The Taiwan Film Festival showcases the most representative works of Taiwanese cinema from the 1960s up until the present. As it has proved impossible to organise physical screenings during the global pandemic, the Festival uses the opportunity to share these twenty titles online with audiences in Edinburgh and wider UK.

This ambitious selection reflects the dramatic changes in Taiwan since the end of the Second World War while showcasing the strong cultural connections between Taiwan and its neighbouring countries such as China, Japan, America, Hong Kong and Singapore.

The Festival presents seven strands, each of which represent a pivotal moment of cinema development in Taiwan and also echoes the current trend of cinema curation.

The programme starts with Taiwanese Hokkien-Language Films & the Genres which selects three commercial films that were overlooked at the time of their production and later received the public attention following the democratisation in the 90s. The second strand, A Borrowed Hong Kong, the Imagined China in Taiwan, and Trans-regional Cinema illustrates trans-regional collaborations between Taiwan and the so-called right-wing filmmakers in British Hong Kong. As filmmakers of these two regions, originally from Mainland China lost their homeland after the Civil War, they created a new image of China in their adopted countries.
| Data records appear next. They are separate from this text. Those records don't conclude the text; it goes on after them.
(* ===== verification/Exec.v ===== *)
(** * The node agent's state and [utils/exec/exec.go]

    The operating system is a parameter: a state [W] and what running a
    process does to it.  The agent's own state is the lock set, the partition
    number cache of [LocalPartitionImplement] and the system; [nd_trace]
    records, in order, the commands the agent started. *)

From S2P Require Import Prelude GoStrings Api Mutx.

#[local] Open Scope string_scope.
#[local] Open Scope list_scope.
#[local] Open Scope Z_scope.

(** ** The operating system *)

(** How a process ends: exit status 0, an [*exec.ExitError] (its message,
    such as "exit status 5"), or an [*exec.Error] because it was not started. *)
Inductive proc_end :=
| ExitOk
| ExitError (msg : string)
| StartError (msg : string).

(** [pr_stderr] is what [Cmd.Output] keeps of the standard error of a process
    that failed; [pr_both] the two streams in the order they were written. *)
Record proc_result := mkProc {
  pr_stdout : string;
  pr_stderr : string;
  pr_both : string;
  pr_end : proc_end
}.

(** What [os.Stat] says of a path: its error is [IsNotExist], some other
    error, or the kind of file. *)
Inductive stat_result := StatNotExist | StatError | StatRegular | StatDir | StatOther.

Class OS (W : Type) := {
  os_run : string → list string → W → proc_result * W;
  os_stat : string → W → stat_result
}.

(** A command line: the program and its arguments. *)
Abbreviation command := (string * list string)%type.

Record Node (W : Type) := mkNode {
  nd_locks : GlobalLocks.t;
  nd_parts : gmap string Z;
  nd_world : W;
  nd_trace : list command
}.
Arguments mkNode {W}.
Arguments nd_locks {W}.
Arguments nd_parts {W}.
Arguments nd_world {W}.
Arguments nd_trace {W}.

#[export] Instance Node_locks W : HasLocks (Node W) := {|
  get_locks := nd_locks;
  set_locks l n := mkNode l (nd_parts n) (nd_world n) (nd_trace n)
|}.

#[export] Instance Node_locks_laws W : HasLocksLaws (Node W).
Proof. by split. Qed.

Section exec.
Context {W : Type} `{OS W}.

(** Starting a process and waiting for it. *)
Definition spawn (cmd : string) (arg : list string) : M (Node W) proc_result := λ n,
  let '(r, w) := os_run cmd arg (nd_world n) in
  (Done r, mkNode (nd_locks n) (nd_parts n) w (nd_trace n ++ [(cmd, arg)])).

(** The error value of [cmd.Start] or [cmd.Wait]. *)
Definition proc_error (e : proc_end) : option error :=
  match e with
  | ExitOk => None
  | ExitError m | StartError m => Some (ErrExec m)
  end.

Definition assertErrorType (r : proc_result) : string :=
  match pr_end r with
  | ExitError _ => pr_stderr r
  | StartError m => m
  | ExitOk => ""
  end.

Definition runCommandWithOutput (r : proc_result) (combinedOutput : bool) : res string :=
  let err := proc_error (pr_end r) in
  let output :=
    if combinedOutput then pr_both r
    else match err with
         | None => pr_stdout r
         | Some _ => pr_stdout r +:+ ". " +:+ assertErrorType r
         end in
  (TrimSpace output, err).

Definition ExecuteCommand (cmd : string) (arg : list string) : M (Node W) (option error) :=
  r ← spawn cmd arg;
  mret (proc_error (pr_end r)).

Definition ExecuteCommandWithOutput (cmd : string) (arg : list string) : M (Node W) (res string) :=
  r ← spawn cmd arg;
  mret (runCommandWithOutput r false).

Definition ExecuteCommandWithCombinedOutput (cmd : string) (arg : list string)
  : M (Node W) (res string) :=
  r ← spawn cmd arg;
  mret (runCommandWithOutput r true).

(** [ExecuteCommandResidentBinary]: the process is left running in the
    background, its failure is only logged. *)
Definition ExecuteCommandResidentBinary (cmd : string) (arg : list string)
  : M (Node W) (option error) :=
  r ← spawn cmd arg;
  mret None.

(** ** Effects of a computation on the trace *)

(** [m] starts only commands that satisfy [P]. *)
Definition issues {A} (P : command → Prop) (m : M (Node W) A) : Prop :=
  ∀ n, ∃ cs, nd_trace (m n).2 = nd_trace n ++ cs ∧ Forall P cs.

Lemma issues_ret {A} P (a : A) : issues P (mret a).
Proof. intros n. exists []. by rewrite app_nil_r. Qed.

Lemma issues_bind {A B} P (m : M (Node W) A) (f : A → M (Node W) B) :
  issues P m → (∀ a, issues P (f a)) → issues P (m ≫= f).
Proof.
  intros Hm Hf n. unfold mbind, M_bind. destruct (Hm n) as (cs & Ec & Hc).
  destruct (m n) as [[a|e] n'] eqn:E; simpl in *; [|by exists cs].
  destruct (Hf a n') as (cs' & -> & Hc'). exists (cs ++ cs').
  rewrite Ec, app_assoc. split; [done|]. by apply Forall_app.
Qed.

Lemma issues_spawn (P : command → Prop) cmd arg : P (cmd, arg) → issues P (spawn cmd arg).
Proof.
  intros HP n. exists [(cmd, arg)]. unfold spawn. destruct (os_run _ _ _). simpl. auto.
Qed.

Lemma issues_mono {A} (P Q : command → Prop) (m : M (Node W) A) :
  (∀ c, P c → Q c) → issues P m → issues Q m.
Proof.
  intros HPQ Hm n. destruct (Hm n) as (cs & ? & Hc). exists cs.
  split; [done|]. by eapply Forall_impl.
Qed.

Lemma keeps_spawn cmd arg : keeps_locks (spawn cmd arg).
Proof. intros n. unfold spawn. by destruct (os_run _ _ _). Qed.

Lemma keeps_ExecuteCommand cmd arg : keeps_locks (ExecuteCommand cmd arg).
Proof. apply keeps_bind; [apply keeps_spawn|]. intros. apply keeps_ret. Qed.

Lemma keeps_ExecuteCommandWithOutput cmd arg : keeps_locks (ExecuteCommandWithOutput cmd arg).
Proof. apply keeps_bind; [apply keeps_spawn|]. intros. apply keeps_ret. Qed.

Lemma keeps_ExecuteCommandWithCombinedOutput cmd arg :
  keeps_locks (ExecuteCommandWithCombinedOutput cmd arg).
Proof. apply keeps_bind; [apply keeps_spawn|]. intros. apply keeps_ret. Qed.

Lemma keeps_ExecuteCommandResidentBinary cmd arg :
  keeps_locks (ExecuteCommandResidentBinary cmd arg).
Proof. apply keeps_bind; [apply keeps_spawn|]. intros. apply keeps_ret. Qed.
End exec.

#[export] Hint Resolve keeps_spawn keeps_ExecuteCommand keeps_ExecuteCommandWithOutput
  keeps_ExecuteCommandWithCombinedOutput keeps_ExecuteCommandResidentBinary : go_db.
Melodrama Divas contains two films, the first of which gives an example of the increasing influence of Taiwan in the Mandarin popular culture while the second highlights the emergence of a national Taiwanese consciousness in the early 80s.

This consciousness, blossoming in the 80s, inspired the birth of the Taiwanese New Wave, a cinema movement greatly indebted to the Italian Neorealism and French New Wave. With its commitment to realistic and sympathetic portrayals of Taiwanese life, the Taiwanese New Wave chronicles the socio-economic and political transformation in the last decade of the Cold War.

The commitment of this movement is inherited by documentary and short filmmakers in the following decades which is highlighted in Docs: Exploring Diversity in Pursuing the Taiwanese Identity and Shorts: The unusual usual strands respectively.

In the meantime, the cultural influence of immigrants from Southeastern Asia has been growing in strength and prominence in Taiwanese cinema. The Festival highlights this movement by choosing to focus on the works of Midi Z, Myanmar-born director whose both beautifully crafted and hard-hitting films gained him following all over the world.